Ho avuto la fortuna di vedere molte commedie di Dario Fo. Nel ‘69 il premio Nobel mise in scena “L’operaio conosce 300 parole, il padrone 1000, per questo lui è il padrone”, una pièce dove – con la sua solita acutissima ironia – sottolineava la differenza di potere tra operai e padroni, evidenziando come la conoscenza del linguaggio e della cultura non sia distribuita equamente nella società.
Sembrerà impossibile, ma la lingua italiana conta circa 2 milioni di parole, anche se i migliori dizionari ne considerano solo 270 mila. Non solo, ma una persona adulta ne utilizza in media solo 5000, mentre il lessico fondamentale – quello che serve per vivere, per farsi capire – è ancor meno, circa 2000 parole.

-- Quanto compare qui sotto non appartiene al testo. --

(** A located path that is a readable file is answered without the
    404 page, whatever the request path was. *)
Lemma respond_readable q σ data :
  disk_entry (fs σ) q = Some (File true data) →
  ∃ σ', ∀ pathname, respond pathname q σ = (Returned (), σ').
Proof.
  intros Hq.
  destruct (decide (Js.toLowerCase (path.extname q) ∈ TRANSPILE_EXTENSIONS)) as [Hext|Hext].
  { destruct (serveTranspiledFile_returns q σ) as (σ' & Hrun & _).
    exists σ'. intros pathname. by rewrite (respond_transpiled _ _ _ _ Hq). }
  destruct (decide (served_statically (fs σ) q)) as [Hstatic|Hstatic].
  { destruct (serveStaticFile_found q (Js.toLowerCase (path.extname q)) σ data Hq)
      as (σ' & Hrun & _).
    exists σ'. intros pathname.
    by rewrite (respond_static _ _ _ _ Hq Hstatic), try_catch_run, Hrun. }
  assert (Js.toLowerCase (path.extname q) = ".js" ∧
          ∃ alt, first_existing (fs σ)
            [Js.replace_js_suffix ".ts" q; Js.replace_js_suffix ".tsx" q] = Some alt)
    as [Hjs [alt Halt]].
  { unfold served_statically in Hstatic.
    destruct (decide (Js.toLowerCase (path.extname q) = ".js")) as [Hjs|Hjs];
      [|by destruct Hstatic].
    split; [done|]. unfold first_existing.
    destruct (disk_entry (fs σ) (Js.replace_js_suffix ".ts" q)) as [m|] eqn:Hts.
    { eexists. rewrite filter_cons_True by (by rewrite Hts). done. }
    destruct (disk_entry (fs σ) (Js.replace_js_suffix ".tsx" q)) as [m|] eqn:Htsx.
    { eexists. rewrite filter_cons_False by (rewrite Hts; by intros [? ?]).
      rewrite filter_cons_True by (by rewrite Htsx). done. }
    by destruct Hstatic. }
  destruct (serveTranspiledFile_returns alt σ) as (σ' & Hrun & _).
  exists σ'. intros pathname. by rewrite (respond_js _ _ _ _ _ Hq Hjs Halt).
Qed.

End Responses.

(** ** Requests *)

Section Requests.
Context `{Esbuild}.

Lemma handle_pathname_run pathname σ :
  pathname ≠ WS_ENDPOINT →
  handle_pathname pathname σ =
    respond pathname (located (fs σ) (path.join (rootDir (this σ)) pathname)) σ.
Proof.
  intros Hp. unfold handle_pathname. rewrite decide_False by done.
  rewrite bind_run. unfold gets. cbv beta iota.
  by rewrite bind_run, locate_run.
Qed.

Lemma serve_run p σ :
  request_pathname p ≠ WS_ENDPOINT →
  serve p σ =
    respond (request_pathname p)
      (located (fs σ) (path.join (rootDir (this σ)) (request_pathname p)))
      (with_res (λ _, fresh_response) σ).
Proof. intros Hp. unfold serve. by rewrite handle_pathname_run. Qed.

(** Serving leaves the server object and the tree as they were. *)
Lemma serve_preserves p σ :
  this (serve p σ).2 = this σ ∧ fs (serve p σ).2 = fs σ ∧
  busy_ports (serve p σ).2 = busy_ports σ ∧ sockets (serve p σ).2 = sockets σ.
Proof.
  destruct (local_handle_pathname (request_pathname p)) as [Hkeep _].
  apply (Hkeep (with_res (λ _, fresh_response) σ)).
Qed.

(** So does a request whose path is still to be decoded, whether it
    decodes or not. *)
Lemma request_preserves p σ :
  this (request p σ).2 = this σ ∧ fs (request p σ).2 = fs σ ∧
  busy_ports (request p σ).2 = busy_ports σ ∧ sockets (request p σ).2 = sockets σ.
Proof.
  destruct (local_handleRequest p) as [Hkeep _].
  apply (Hkeep (with_res (λ _, fresh_response) σ)).
Qed.

Lemma first_existing_Some tree candidates q :
  first_existing tree candidates = Some q →
  q ∈ candidates ∧ is_Some (disk_entry tree q).
Proof.
  unfold first_existing. intros Hq%head_Some_elem_of.
  by apply list_elem_of_filter in Hq as [? ?].
Qed.

Lemma not_found_404 σ p :
  request_pathname p ≠ WS_ENDPOINT →
  disk_entry (fs σ)
    (located (fs σ) (path.join (rootDir (this σ)) (request_pathname p))) = None →
  ∃ σ', serve p σ = (Returned (), σ') ∧ res σ' = response_404 (request_pathname p).
Proof.
  intros Hp Hq. rewrite serve_run by done.
  rewrite respond_missing by done. apply send404_run.
Qed.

Se a queste cifre ne aggiungiamo altre, il quadro è assai triste.
Un’indagine internazionale dell’OCSE-PIAAC (2012-2017) ha rilevato che in Italia circa il 27,9% della popolazione tra i 16 e i 65 anni è analfabeta funzionale. Significa che quasi tre italiani su dieci hanno difficoltà di comprendere, utilizzare e valutare testi scritti per interagire attivamente nella società e raggiungere obiettivi personali.
La percentuale sale se consideriamo l’analfabetismo di ritorno: la il 30% degli italiani fra i 25 e i 65 anni ha significative limitazioni nella comprensione della lettura, nella scrittura e nel calcolo. E’ facile intuire che a mano a mano che scende il reddito scende anche la comprensione della lingua.

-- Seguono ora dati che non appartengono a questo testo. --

(** * vector_lib: value types, euler-order codec and quaternion contract

    A shallow embedding of [vector/types.h] and of the quaternion interface
    declared in [vector/quaternion.h].

    - [Layout]: the C object layout of [matrix_t], computed from the member
      declarations of the union, and the four aliased access paths.
    - [Euler]: the [VECTOR_GETEULERORDER] macro and the enumeration
      [euler_angles_order_t].
    - [Quaternion]: the functions declared in [quaternion.h], written once
      over the lane arithmetic of a backend.
    - [Binary32]: the lanes as IEEE 754 binary32 bit patterns.
    - [RealLanes]: the lanes as real numbers, the arithmetic the backends
      approximate. *)

From Stdlib Require Import ZArith List Lia Bool String Ascii.
From Stdlib Require Import Init.Byte.
From Stdlib Require Import Floats.SpecFloat.
From Stdlib Require Import Reals Lra Psatz.
Import ListNotations.

(* ================================================================== *)
(** * Object layout of [matrix_t] *)
(* ================================================================== *)

Module Layout.

Local Open Scope nat_scope.
Local Open Scope string_scope.

(** The C types that occur in the declarations of [types.h]. [Taligned a t]
    is [t] declared with an alignment of [a] bytes ([VECTOR_ALIGN],
    [VECTOR_ALIGNED_STRUCT]). *)
#[local] Set Warnings "-register-all".
Inductive ctype : Type :=
| Tfloat32 : ctype
| Tarray : ctype -> nat -> ctype
| Tstruct : list (string * ctype) -> ctype
| Tunion : list (string * ctype) -> ctype
| Taligned : nat -> ctype -> ctype.

(** Round [n] up to the next multiple of [a]. *)
Definition align_up (n a : nat) : nat := ((n + a - 1) / a) * a.

Fixpoint alignof (t : ctype) : nat :=
  match t with
  | Tfloat32 => 4
  | Tarray t' _ => alignof t'
  | Tstruct fs =>
      (fix go (l : list (string * ctype)) : nat :=
         match l with
         | [] => 1
         | (_, ft) :: l' => Nat.max (alignof ft) (go l')
         end) fs
  | Tunion fs =>
      (fix go (l : list (string * ctype)) : nat :=
         match l with
         | [] => 1
         | (_, ft) :: l' => Nat.max (alignof ft) (go l')
         end) fs
  | Taligned a t' => Nat.max a (alignof t')
  end.

Fixpoint sizeof (t : ctype) : nat :=
  match t with
  | Tfloat32 => 4
  | Tarray t' n => n * sizeof t'
  | Tstruct fs =>
      align_up
        ((fix go (off : nat) (l : list (string * ctype)) : nat :=
            match l with
            | [] => off
            | (_, ft) :: l' => go (align_up off (alignof ft) + sizeof ft) l'
            end) 0 fs)
        (alignof t)
  | Tunion fs =>
      align_up
        ((fix go (l : list (string * ctype)) : nat :=
            match l with
            | [] => 0
            | (_, ft) :: l' => Nat.max (sizeof ft) (go l')
            end) fs)
        (alignof t)
  | Taligned a t' => align_up (sizeof t') (Nat.max a (alignof t'))
  end.

(** Offset and type of member [name] in a struct whose members are laid out
    in declaration order, each at the next offset that satisfies its
    alignment. *)
Fixpoint struct_member (off : nat) (fs : list (string * ctype)) (name : string)
  : option (nat * ctype) :=
  match fs with
  | [] => None
  | (n, ft) :: fs' =>
      let o := align_up off (alignof ft) in
      if String.eqb n name then Some (o, ft)
      else struct_member (o + sizeof ft) fs' name
  end.

(** Every member of a union starts at offset 0. *)
Fixpoint union_member (fs : list (string * ctype)) (name : string)
  : option (nat * ctype) :=
  match fs with
  | [] => None
  | (n, ft) :: fs' =>
      if String.eqb n name then Some (0, ft) else union_member fs' name
  end.
(** X23. Whatever the arithmetic and whatever [Math.random] yields,
    [runHeadlessSimulation] never throws, and a run that returns
    returns what its comment promises: exactly seven ids, pairwise
    distinct, each one of 1..45. They are the ids extracted by the
    physics loop, in the order of extraction: the fill loop after it
    adds nothing. *)
Theorem headless_result_is_seven_distinct_balls
    (fuel : nat) (selected : list Z)
    (Hret : fst (runHeadlessSimulation Math_random fuel 0)
            = Returned selected) :
  length selected = CONFIG.TOTAL_DRAW_COUNT
  /\ NoDup selected
  /\ (forall id, id ∈ selected -> (1 <= id <= 45)%Z)
  /\ (exists balls k',
        physicsLoop Math_random fuel (fst (headlessBalls Math_random 0)) []
                    (snd (headlessBalls Math_random 0))
        = (Returned (balls, selected), k'))
  /\ (forall fuel', fst (runHeadlessSimulation Math_random fuel' 0) <> Threw).
Proof.
  assert (forall fuel' result,
             fst (runHeadlessSimulation Math_random fuel' 0) = result ->
             result <> Threw
             /\ forall chosen, result = Returned chosen ->
                  length chosen = CONFIG.TOTAL_DRAW_COUNT
                  /\ NoDup chosen
                  /\ (forall id, id ∈ chosen -> (1 <= id <= 45)%Z)
                  /\ exists balls k',
                       physicsLoop Math_random fuel'
                         (fst (headlessBalls Math_random 0)) []
                         (snd (headlessBalls Math_random 0))
                       = (Returned (balls, chosen), k')) as Hrun.
  { intros fuel' result. unfold runHeadlessSimulation, bind.
    pose proof (headlessBalls_ids 0) as Hids.
    destruct (headlessBalls Math_random 0) as [balls k]. cbn [fst snd] in *.
    pose proof (physicsLoop_no_throw fuel' balls [] k) as Hno.
    pose proof (physicsLoop_sound (zrange 1 (Z.to_nat CONFIG.TOTAL_NUMBERS))
                  fuel' balls [] k) as Hsound.
    destruct (physicsLoop Math_random fuel' balls [] k)
      as [[[balls' chosen']| |] k'] eqn:Hloop; cbn [fst] in *.
    - destruct (Hsound balls' chosen' k' eq_refl) as (Hlen & Hnd & Hknown).
      { unfold CONFIG.TOTAL_DRAW_COUNT. cbn. lia. }
      { split; cbn [app]; rewrite Hids; [apply zrange_NoDup|done]. }
      rewrite fillLoop_full by done. cbn [fst]. intros <-.
      split; [done|]. intros chosen [= <-].
      split; [done|]. split; [by apply NoDup_app in Hnd as [? _]|].
      split; [|by exists balls', k'].
      intros id Hin.
      assert (id ∈ zrange 1 (Z.to_nat CONFIG.TOTAL_NUMBERS)) as Hrange
        by (apply Hknown, elem_of_app; by left).
      apply zrange_spec in Hrange. unfold CONFIG.TOTAL_NUMBERS in Hrange. lia.
    - done.
    - cbn [ret fst]. intros <-. split; [done|]. by intros chosen. }
  destruct (Hrun fuel _ eq_refl) as [_ Hres].
  destruct (Hres selected Hret) as (Hlen & Hnd & Hrange & Hloop).
  repeat (split; [done|]).
  intros fuel'. by destruct (Hrun fuel' _ eq_refl) as [Hno _].
Qed.

End Generic.

Lemma headless_result_is_seven_distinct_balls_witness :
  fst (runHeadlessSimulation (H := @Double.number Double.constantHost)
         scattered 30 0)
  = Returned [28; 42; 16; 9; 13; 7; 25]%Z
  /\ NoDup [28; 42; 16; 9; 13; 7; 25]%Z.
Proof.
  assert (fst (runHeadlessSimulation (H := @Double.number Double.constantHost)
                 scattered 30 0)
          = Returned [28; 42; 16; 9; 13; 7; 25]%Z) as Hret
    by (vm_compute; reflexivity).
  split; [exact Hret|].
  by destruct (headless_result_is_seven_distinct_balls
                 (H := @Double.number Double.constantHost) scattered 30 _ Hret)
    as (_ & Hnd & _).
Defined.

End HeadlessResultFacts.

(** * Properties of the page *)

Module UIFacts.
Import Algorithms UI.
Import String.StringSyntax.
Local Delimit Scope string_scope with string.

Local Open Scope Z_scope.

(** ** The colour ranges *)

(** X24. For every integer [num], [getBallRangeClass] answers the class
    of the decade of [num] ("range-1" up to 10, ..., "range-4" up to
    40, "range-5" above), [getBallColor] the colour of the same range,
    and the bar of [num] in the chart has that colour, the fallbacks
    included; for a number up to 45 no fallback is taken. *)
Theorem ball_class_and_colour_follow_the_range (num : Z) :
  getBallRangeClass num
  = (if decide (num <= 10) then "range-1"
     else if decide (num <= 20) then "range-2"
     else if decide (num <= 30) then "range-3"
     else if decide (num <= 40) then "range-4"
     else "range-5")%string
  /\ getBallColor num
     = Some (if decide (num <= 10) then "#fbc531"
             else if decide (num <= 20) then "#0984e3"
             else if decide (num <= 30) then "#e84118"
             else if decide (num <= 40) then "#7f8fa6"
             else "#4cd137")%string
  /\ barColor num = getBallColor num ≫= rgbOf
  /\ (num <= 45 -> findRange num <> None).
Proof.
  unfold getBallRangeClass, getBallColor, barColor, findRange, RANGES.
  cbn [list_find fmap option_fmap option_map range_max].
  repeat case_decide; try lia; cbn; try done.
  all: repeat split; try done; lia.
Qed.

La drammaticità della situazione parte dalla scuola. Un bambino su quattro alla fine delle elementari (il 24,5%) non raggiunge gli standard minimi, il 39,9% alla fine delle medie e il 43,5% all’ultimo anno delle superiori. Tanto è che al censimento del 2001 gli analfabeti totali erano ancora quasi ottocentomila. Se aggiungiamo gli italiani senza neanche un pezzo di carta, neppure la licenza elementare, arriviamo a sei milioni, con allarmanti quote di uno su dieci nelle regioni meridionali.
Il fenomeno non è solo italiano. “Negli Usa – ha scritto su Repubblica nel 2008 Michele Smargiassi, qui l’articolo integrale che invito a leggere – tre anni fa fu uno shock scoprire che i graduate fermi al livello base sono il 14%. Da noi il buco nero si manifesta a tratti, in modo clamoroso, come un mese fa, a Roma, al termine dell’ultimo dei concorsi per l’accesso alla magistratura. Preso d’assalto da 4000 candidati, in gara per 380 posti. Nonostante questo, 58 posti sono rimasti scoperti: 3700 candidati, tutti ovviamente laureati (magari anche più) hanno presentato prove irricevibili sul piano puramente linguistico”.
Ma tornerò sull’argomento che sta molto a cuore a me e, spero, anche ai miei lettori. Perché – come diceva Federico Fellini – “la lingua italiana è un film in cui ogni parola è una scena, e ogni frase un capolavoro”.